Ménard (Œuvres de Walter Scott, volume 26p. 228-237).


CHAPITRE XX.

ENTREVUE DES DEUX SŒURS.


… Chère sœur, laissez-moi vivre ! Le péché que vous pouvez commettre pour sauver les jours d’un frère, est tellement excusable aux yeux de la nature, qu’il devient même une vertu.
Shakspeare. Mesure pour mesure.


Jeanie Deans fut admise dans la prison par Ratcliffe. Cet homme, aussi dépourvu de honte que de probité, tout en lui ouvrant la porte à triple serrure, lui demanda, avec un sourire qui la fit frissonner, si elle le reconnaissait.

Un non, prononcé d’une voix timide et mal assurée, fut toute sa réponse.

« Quoi ! vous ne vous souvenez pas du clair de lune et de la butte de Muschat, et de Robertson, et de Ratcliffe ? Votre mémoire a besoin d’être rafraîchie, ma chère amie. »

Si quelque chose eût pu augmenter le chagrin de Jeanie, c’eût été de voir sa sœur confiée à la garde d’un homme aussi corrompu. Ratcliffe possédait sans doute quelques qualités propres à balancer tout ce qu’il y avait de criminel dans sa conduite et ses habitudes : au milieu de tous ses brigandages, il n’avait jamais été ni sanguinaire ni cruel, et dans ses fonctions actuelles il s’était déjà montré accessible à l’humanité ; mais le bon côté de son caractère était inconnu à Jeanie, qui, se rappelant la scène de la butte de Muschat, eut à peine la force de lui expliquer qu’elle avait un ordre du bailli Middleburg qui lui permettait de voir sa sœur.

« Je sais cela, ma belle, et à telles enseignes que je ne dois point m’éloigner pendant tout le temps que vous serez ensemble. — Faut-il absolument que cela soit ainsi ? » dit Jeanie d’une voix suppliante.

« Eh bien donc, ma chère, reprit le porte-clefs, quel mal cela vous fera-t-il, à vous et à votre sœur, que James Ratcliffe, entende ce que vous avez à vous dire ? Du diable si vous dites un mot qui m’en apprenne plus que je n’en sais sur votre fripon de sexe ; et d’ailleurs je vous déclare que, pourvu que vous ne formiez pas le complot d’enfoncer les portes de la prison, vous pouvez dire tout ce que vous voudrez ; ne craignez pas que j’en répète un mot, soit en bien, soit en mal. »

En parlant ainsi, Ratcliffe la conduisit dans la petite chambre où Effie était renfermée.

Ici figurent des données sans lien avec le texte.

Lemma rt_aspace_map_wp s l addr length attr flags mem_obj offset m k fuel :
  space_ok s l -> hint_free (ops mem_obj) = None -> on_varea_expand (ops mem_obj) = None ->
  placing s l m k (mk_hint (as_start s) (as_size s) addr length flags) ->
  has_flag flags MMF_MAP_FIXED = false -> has_flag flags MMF_PREFETCH = false -> _not_support flags = false ->
  0 <= addr -> length <= as_size s -> (List.length l < fuel)%nat ->
  wp (rt_aspace_map ops varea_malloc mmu_map pv_offset garbage fuel addr length attr flags mem_obj offset)
    (fun r s' => let hi := as_start s + as_size s - 1 in
      (r = (- RT_ENOSPC, 0) /\ s' = s /\ forall a, (2 ^ k | a) -> ~ room s l (as_start s) hi length a) \/
      (r = (- RT_ENOMEM, 0) /\ s' = s /\ varea_malloc s = None) \/
      (exists a l', r = (RT_EOK, a) /\ room s l (as_start s) hi length a /\
        (addr <> 0 -> room s l (as_start s) hi length addr -> a = addr) /\ space_ok s' l' /\
        adds s l a length (mk_prop attr flags offset (Some mem_obj)) s' l')) s.
Proof.
  intros Hsp Hhf Hex Hpl Hfix Hpre Hsup Ha Hlen Hfuel. pose proof Hpl as []. simpl in *.
  unfold rt_aspace_map. wp_step. wp_step.
  replace (length =? 0) with false by (symmetry; apply Z.eqb_neq; lia).
  rewrite not_in_range_false, Hsup by (done || lia).
  rewrite (land_page_mask length pl_pages0), (land_page_mask addr) by (apply (page_divides k); [lia|done]).
  wp_step. wp_step; [done|]. wp_step. wp_step; [done|]. wp_step. unfold _mm_aspace_map. wp_step. wp_step.
  rewrite Hhf. cbv zeta. wp_step.
  eapply wp_mono; [eapply (install_free_wp s l None _ _ m k fuel); try done; unfold plain; simpl; by rewrite Hex|].
  cbv beta. simpl. intros r s' [(-> & -> & Hno)|(a & Hroom & Hpref & [(-> & -> & Hmem)|(y & l' & -> & _ & _ & _ & Hs' & Had)])].
  - cbv iota. rewrite decide_False by done. wp_step. cbv iota. wp_step. left. done.
  - cbv iota. rewrite decide_False by done. wp_step. cbv iota. wp_step. right. left. done.
  - cbv iota. rewrite decide_True, Hpre by done. wp_step. cbv iota. wp_step. right. right. exists a, l'. done.
Qed.
End install.


(** C31: [_varea_install] at a fixed address ([MMF_MAP_FIXED]) of whole pages, less than 2 GiB
    that end below 4 GiB, for an object whose regions are not expanded ([plain]), when the
    callbacks for shrinking and splitting and the allocation succeed ([obliging]) and every
    mapping has an object ([backed]): it returns that address, and the space then maps the new
    pages there, and elsewhere exactly what it mapped before. Without these conditions it may
    not: [merge_moves_pages], [expand_wrong_way] and [fixed_ignores_failed_unmap] (AspaceDemo).
    *)
Theorem map_fixed_replaces {V Ob : Type} `{EqDecision V, EqDecision Ob} (ops : Ob -> mem_obj_ops (aspace V Ob) V)
    (varea_malloc : aspace V Ob -> option V) (garbage : Z) (s : aspace V Ob) (l : list V)
    (hint : mm_va_hint) (prop : mapping_property Ob) (fuel : nat) :
  (forall s l y, space_ok s l -> varea_malloc s = Some y -> y ∉ l) ->
  space_ok s l -> plain ops prop -> has_flag (h_flags hint) MMF_MAP_FIXED = true ->
  0 < prefer hint -> 1 <= map_size hint < 2 ^ 31 -> prefer hint + map_size hint < 2 ^ 32 ->
  (ARCH_PAGE_SIZE | prefer hint) -> (ARCH_PAGE_SIZE | map_size hint) -> (length l < fuel)%nat ->
  obliging ops varea_malloc -> backed s l ->
  wp (_varea_install ops varea_malloc garbage fuel None hint prop) (fun r s' => exists y l',
    r = (RT_EOK, Some y, Some (prefer hint)) /\ y ∈ l' /\ v_start s' y = prefer hint /\
    v_size s' y = map_size hint /\ space_ok s' l' /\
    forall p b, maps s' l' p b <->
      (maps s l p b /\ ~ (prefer hint <= p < prefer hint + map_size hint)) \/
      (prefer hint <= p < prefer hint + map_size hint /\ b = new_backing prop (prefer hint) p)) s.
Proof. intros. eapply install_fixed_wp; eassumption. Qed.

(** Callbacks that succeed, except that nothing expands. *)
Definition fixed_ops (o : nat) : mem_obj_ops (aspace nat nat) nat :=
  mk_ops None None (Some (fun _ _ _ _ => RT_EOK)) None (Some (fun _ _ _ _ _ => RT_EOK)) None.

Lemma one_space_placing addr : (ARCH_PAGE_SIZE | addr) -> 4096 <= addr <= 2 ^ 20 ->
  placing one_space [1%nat] 0 12 (mk_hint 4096 (2 ^ 20) addr 4096 0).
Proof.
  intros [q ->] Ha. unfold ARCH_PAGE_SIZE in *. split; simpl; unfold PTRDIFF_MAX; try lia; try done.
  all: try (by exists 1); try (by exists q).
  intros x ->%list_elem_of_singleton. simpl. split_and!; [by exists 2|by exists 3|lia|lia].
Qed.


Lemma map_fixed_replaces_witness :
  let hint := mk_hint 4096 (2 ^ 20) 12288 4096 MMF_MAP_FIXED in
  let prop := mk_prop 0 MMF_MAP_FIXED 3 (Some 7%nat) in
  wp (_varea_install fixed_ops unused 0 2 None hint prop) (fun r s' => exists y l',
    r = (RT_EOK, Some y, Some (prefer hint)) /\ y ∈ l' /\ v_start s' y = prefer hint /\
    v_size s' y = map_size hint /\ space_ok s' l' /\
    forall p b, maps s' l' p b <->
      (maps one_space [1%nat] p b /\ ~ (prefer hint <= p < prefer hint + map_size hint)) \/
      (prefer hint <= p < prefer hint + map_size hint /\ b = new_backing prop (prefer hint) p)) one_space.
Proof.
  intros hint prop. apply (map_fixed_replaces fixed_ops unused 0 one_space [1%nat] hint prop 2).
  - exact unused_fresh.
  - exact one_space_paged.
  - reflexivity.
  - reflexivity.
  - simpl. lia.
  - simpl. lia.
  - simpl. lia.
  - by exists 3.
  - by exists 1.
  - simpl. lia.
  - split; [intros s l _; by eexists|]. intros o. split; eexists; split; try reflexivity; done.
  - intros p b (x & ->%list_elem_of_singleton & _ & ->). simpl. by eexists.
Defined.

La honte, la crainte et la douleur avaient agité tour à tour le cœur de la pauvre captive, qui depuis le matin ne s’était occupée d’autre chose que de cette entrevue ; mais quand la porte s’ouvrit, toutes ces sensations se confondirent, et ce fut avec une émotion indéfinissable et mêlée d’un mouvement de joie qu’elle se jeta au cou de sa sœur en s’écriant : « Ma chère Jeanie ! ma chère Jeanie ! qu’il y a long-temps que je ne vous ai vue ! » Jeanie lui rendit cet embrassement avec une vivacité qui allait presque jusqu’au transport ; mais ce fut une sensation passagère, semblable au rayon de soleil qui vient percer une nuée d’orage, et qui disparaît aussitôt qu’il s’est montré. Les deux sœurs s’approchèrent ensemble du lit d’Effie, s’y assirent, et, se tenant la main, se regardaient mutuellement sans se parler. Pendant qu’elles se contemplaient ainsi, le rayon de joie qui avait animé leurs traits s’en effaça graduellement, et fit place d’abord à l’expression d’une profonde mélancolie, puis à celle du désespoir. Alors elles se jetèrent de nouveau dans les bras l’une de l’autre et pleurèrent amèrement.

Le porte-clefs lui-même, tout endurci qu’il était après une vie faite pour étouffer toute sensibilité et toute conscience, ne put être témoin de cette scène sans un mouvement d’attendrissement. Il le prouva par une action qui n’est rien en elle-même, mais qui montre plus de délicatesse qu’on n’en aurait supposé au caractère de Ratcliffe et au poste qu’il remplissait. La croisée de cette misérable chambre était ouverte, et les rayons d’un soleil brillant tombaient à-plomb sur le lit où les deux infortunées étaient assises : Ratcliffe, avec une précaution qui tenait presque du respect, poussa doucement le volet, et sembla jeter ainsi un voile sur cette scène de douleur.

« Vous êtes malade, Effie, bien malade ? » Tels furent les premiers mots que Jeanie put prononcer.

« Oh ! que ne donnerais-je pas pour l’être dix fois plus ! répondit sa sœur ; que ne donnerais-je pas pour être morte et froide avant que la cloche de demain sonne dix heures ! Et notre père !… Mais je ne suis plus son enfant, maintenant !… Oh ! non, je n’ai plus un ami au monde ! Oh ! que ne suis-je couchée à côté de ma mère, dans le cimetière de Newbattle ! — Allons, jeune fille, » dit Ratcliffe, désirant exprimer l’intérêt qu’il éprouvait réellement, « ne vous laissez pas abattre de cette manière : on ne tue pas tous les animaux qu’on chasse. L’avocat Langlate a tiré d’affaire des gens plus à plaindre que vous, et jamais avocat plus habile que Nicol Novit n’a plaidé une cause. D’ailleurs, pendu ou non pendu, c’est une consolation d’être entre si bonnes mains ; on est sûr que rien n’a été oublié : et puis vous êtes une jolie fille, si vous ne vous négligiez pas ainsi, et une jolie fille est toujours sûre de trouver grâce devant le jury et devant les juges, tandis qu’ils feront donner les étrivières à un vieux barbon comme moi pour avoir volé la quinzième partie de la peau d’une puce. »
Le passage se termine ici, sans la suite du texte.